The main thing left to figure out will be what to do for IronFox. I'm interested in pursuing a way to support the EME UI (so that sites require permission if EME is enabled), maybe behind a hidden setting; as long as it's not a burden on maintenance (since we still don't and will never officially support EME).

Overall, I'm really curious to hear thoughts on this. EME/DRM will still never be officially supported or recommended; (And I'd still strongly encourage you to complain to websites implementing EME for going out of their way to not support Phoenix/IronFox/etc...), but at the end of the day, I would much rather those insistent on enabling EME to use it with Phoenix or IronFox, instead of in a far less private and secure browser/environment, or a separate app where they have less control. (FWIW: I'd recommend using a separate browser profile for EME if you enable it). So I'm willing to attempt to make an effort to accommodate for this use case, as long as it's never enabled by default or promoted, and doesn't compromise privacy, security, and/or freedom for users who don't enable it.

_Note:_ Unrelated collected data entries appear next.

(** ** A payment enqueued while a cycle waits *)

(** With nothing happening meanwhile, the cycle is [processQueue]. *)
Lemma processQueueDuring_nothing s : processQueueDuring (ret tt) s = processQueue s.
Proof.
  destruct s as [[e q] r]. unfold processQueueDuring, processQueue, bind, gets.
  destruct (length (paymentQueue q) =? 0)%nat; [reflexivity |].
  destruct (take QUEUE_BATCH_SIZE (paymentQueue q)) as [| pay rest]; [reflexivity |].
  cbn [processBatchDuring processBatch]. unfold bind.
  assert (Hsame : processQueuedPaymentDuring (ret tt) pay probeBoth (e, q, r)
                  = processQueuedPayment pay probeBoth (e, q, r)).
  { unfold processQueuedPaymentDuring, processQueuedPayment, bind, gets.
    destruct (clock e - lastAttempt pay <? delay pay); [reflexivity |].
    unfold workerEnv. destruct (probeBoth e) as [[h1 h2] e1]. reflexivity. }
  now rewrite Hsame.
Qed.

Lemma enqueueMeanwhile_spec body e q r :
  queueSize q < QUEUE_MAX_SIZE ->
  queueProcessorRunning q = true ->
  exists e' q',
    enqueueMeanwhile body (e, q, r) = (tt, (e', q', r))
    /\ log e' = log e
    /\ queued (queueStats q') = queued (queueStats q) + 1
    /\ processed (queueStats q') = processed (queueStats q)
    /\ failed (queueStats q') = failed (queueStats q).
Proof.
  intros Hfree Hrun. unfold enqueueMeanwhile.
  destruct (queuePayment_stats body e q Hfree) as (Hs & _).
  destruct (queuePayment_free body e q Hfree) as (item & e' & q' & Heq & Hl & _).
  rewrite Heq in *. cbn [snd] in Hs. exists e', q'. split; [reflexivity |].
  split; [exact Hl |]. rewrite Hs. cbn. auto.
Qed.

(** The attempt on a due item during which a payment is enqueued: the
    counters move as in any attempt, and [queued] is one higher. *)
Lemma processQueuedPaymentDuring_enqueue body pay e q r :
  delay pay <= clock e - lastAttempt pay ->
  queueSize q < QUEUE_MAX_SIZE ->
  queueProcessorRunning q = true ->
  exists (rm : bool) pay' e' q' r',
    processQueuedPaymentDuring (enqueueMeanwhile body) pay probeBoth (e, q, r)
    = ((rm, pay'), (e', q', r'))
    /\ id pay' = id pay
    /\ queued (queueStats q') = queued (queueStats q) + 1
    /\ processed (queueStats q') + failed (queueStats q')
       = processed (queueStats q) + failed (queueStats q) + (if rm then 1 else 0).
Proof.
  intros Hdue Hfree Hrun. unfold processQueuedPaymentDuring, bind, gets.
  destruct (Z.ltb_spec (clock e - lastAttempt pay) (delay pay)); [lia |].
  unfold workerEnv. destruct (probeBoth e) as [[h1 h2] e1].
  destruct (enqueueMeanwhile_spec body e1 q r Hfree Hrun)
    as (e2 & q2 & -> & _ & Hq & Hp & Hf).
  destruct (tryProcessors_general (processorsToTry h1 h2) (setAttempt (clock e) pay) e2 q2 r)
    as (b & e' & r' & calls & -> & _).
  destruct b.
  - unfold ret. eexists true, _, e', _, r'. split; [reflexivity |].
    cbn. repeat split; lia.
  - cbn [maxRetries attempts setAttempt].
    destruct (maxRetries pay <=? attempts pay + 1); unfold updateStats, modify, ret.
    + eexists true, _, e', _, r'. split; [reflexivity |]. cbn. repeat split; lia.
    + eexists false, _, e', _, r'. split; [reflexivity |]. cbn. repeat split; lia.
Qed.

(** X19.  A payment enqueued while a cycle waits is lost.  When a POST
    /payments handler reaches [queuePayment] while a cycle of the queue
    worker is waiting for the health probes of the first item of its batch
    (an item that is due), the payment is counted in [queued] and gets its
    id, but the cycle ends by assigning to [paymentQueue] the list it built
    from the slices it took before: the queue holds items of the old queue
    only, and the payment is counted neither as processed nor as failed.
    The number of payments the counters do not account for goes up by
    one. *)
Theorem X19_enqueue_during_a_cycle_is_lost
  (body : PaymentBody) (e : Env) (q : QueueState) (r : Redis)
  (first : QueuedPayment) (others : list QueuedPayment) :
  paymentQueue q = first :: others ->
  delay first <= clock e - lastAttempt first ->
  queueSize q < QUEUE_MAX_SIZE ->
  queueProcessorRunning q = true ->
  let q' := workerQueue (snd (processQueueDuring (enqueueMeanwhile body) (e, q, r))) in
  (exists kept,
      paymentQueue q' = kept ++ drop QUEUE_BATCH_SIZE (paymentQueue q)
      /\ ids kept `sublist_of` rev (ids (take QUEUE_BATCH_SIZE (paymentQueue q))))
  /\ queued (queueStats q') = queued (queueStats q) + 1
  /\ unaccounted q' = unaccounted q + 1.
Proof.
  intros Hq Hdue Hfree Hrun q'. subst q'.
  unfold processQueueDuring, bind, gets. rewrite Hq. cbn [length Nat.eqb].
  change (take QUEUE_BATCH_SIZE (first :: others))
    with (first :: take 9 others).
  change (drop QUEUE_BATCH_SIZE (first :: others)) with (drop 9 others).
  cbn [processBatchDuring]. unfold bind.
  destruct (processQueuedPaymentDuring_enqueue body first e q r Hdue Hfree Hrun)
    as (rm & pay' & e1 & q1 & r1 & -> & Hid & Hqd & Hpf).
  assert (Hlen : Z.of_nat (length (first :: others))
                 = 1 + Z.of_nat (length (take 9 others))
                   + Z.of_nat (length (drop 9 others))).
  { rewrite <- (take_drop 9 others) at 1.
    rewrite length_cons, length_app, Nat2Z.inj_succ, Nat2Z.inj_add. lia. }
  unfold unaccounted. rewrite Hq, Hlen.
  destruct rm.
  - unfold setLastQueueActivity, modify.
    destruct (processBatch_general (take 9 others) (drop 9 others) (0 + 1) e1
                (mkQueueState (paymentQueue q1) (queueProcessorRunning q1) (clock e1)
                              (queueStats q1) (processQueueTimer q1)) r1)
      as (kept & n' & e' & q2 & r2 & -> & _ & _ & _ & K4 & K5 & K6 & _ & K8 & _).
    cbn [queueStats] in K4, K5.
    unfold setQueue, modify. cbn [snd workerQueue paymentQueue queueStats].
    split; [| split].
    + exists kept. split; [reflexivity |].
      cbn [ids map rev] in *. now apply sublist_inserts_r.
    + lia.
    + rewrite length_app, Nat2Z.inj_add. lia.
  - destruct (processBatch_general (take 9 others) (pay' :: drop 9 others) 0 e1 q1 r1)
      as (kept & n' & e' & q2 & r2 & -> & _ & _ & _ & K4 & K5 & K6 & _ & K8 & _).
    unfold setQueue, modify. cbn [snd workerQueue paymentQueue queueStats].
    split; [| split].
    + exists (kept ++ [pay']). split; [now rewrite <- app_assoc |].
      unfold ids in *. rewrite map_app. cbn [map rev]. rewrite Hid.
      apply sublist_app; [assumption | reflexivity].
    + lia.
    + rewrite length_app, length_cons, Nat2Z.inj_add, Nat2Z.inj_succ. lia.
Qed.

(** An instance of X19: one payment is waiting and due, nothing answers,
    and payment "d" is enqueued during the attempt; afterwards the queue
    holds the old item only although two payments were counted as queued. *)
Lemma X19_enqueue_during_a_cycle_is_lost_witness :
  let q' := workerQueue (snd (processQueueDuring
                                (enqueueMeanwhile (mkPaymentBody "d" 40))
                                (allDown true))) in
  queued (queueStats q') = 2 /\ unaccounted q' = 1.
Proof.
  pose proof (X19_enqueue_during_a_cycle_is_lost (mkPaymentBody "d" 40)
                (mkEnv 100000 [] [] [] [] [] [])
                (mkQueueState [waiting] true 90000 (mkQueueStats 1 0 0 0) (Some 100000))
                (mkRedis true ∅) waiting [] eq_refl) as H.
  cbn zeta in H. destruct H as (_ & H1 & H2).
  - vm_compute. discriminate.
  - vm_compute. reflexivity.
  - reflexivity.
  - split; [exact H1 | exact H2].
Defined.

A bit late but it wasn't possible to get to this until now (not that it matters much of course!!). So, this all sounds fine and basically addresses what I was trying to say all along. Specifically this:

@celenity wrote in #108 (comment):

but at the end of the day, I would much rather those insistent on enabling EME to use it with Phoenix or IronFox, instead of in a far less private and secure browser/environment, or a separate app where they have less control

This was the point for me, exactly this. So many times in the past, with other projects, I had to abandon because it got too complicated to white-list or work around. The instructions/descriptions above, while lengthy, are likely complete and will actually allow a user to make adjustments to the necessary prefs AND continue to use Phoenix.

And for the record, I don't actually need or use DRM in Firefox! But I made the point, which yes, did unfortunately cause some tension, because I know so many others will just give up using Phoenix because many will have no idea why something isn't working for their usage case, they will likely not put much effort into finding solutions and will then just abandon Phoenix, which would be a real shame.

And that's because @celenity's expertise and implementation, care for the project and ambition to succeed, should be celebrated! Phoenix just works, and I for one, who has tried so many other privacy implementations experience no real (abandon inducing) breakage. And these forum/issues are actually fit for purpose where serious attention is given to whatever user case problems are experienced. That is also quite rare, and I for one, do hope the ease of speaking up AND being heard will continue.

So apologies for tensions created but it was more of a means to and end than any kind of personal issue. I always thought the more accommodations/flexibility that can be made for a given user case, the better. Otherwise as seems to now be understood, users will simply go to something less safe/private, and that would be a shame.

So, thanks again for time and attention spent on this. It is greatly appreciated and IMHO, only serves to make your Phoenix project stronger.

So FYI @bugsbun @GW72, for the next IronFox release, I added new hidden/secret settings to control EME and Widevine.

The settings function as follows:

• Enable Encrypted Media Extensions (EME) - When enabled, this sets media.eme.enabled to true, and it exposes the UI for controlling the DRM site permission.
• Enable Widevine CDM - This depends on the Enable Encrypted Media Extensions (EME) setting. When enabled, it sets media.mediadrm-widevinecdm.visible to true.

This should allow users to re-enable EME if desired at their own risk (still NOT supported or recommended...), while allowing control of which sites can and can't use it with the DRM permission, like vanilla Firefox allows.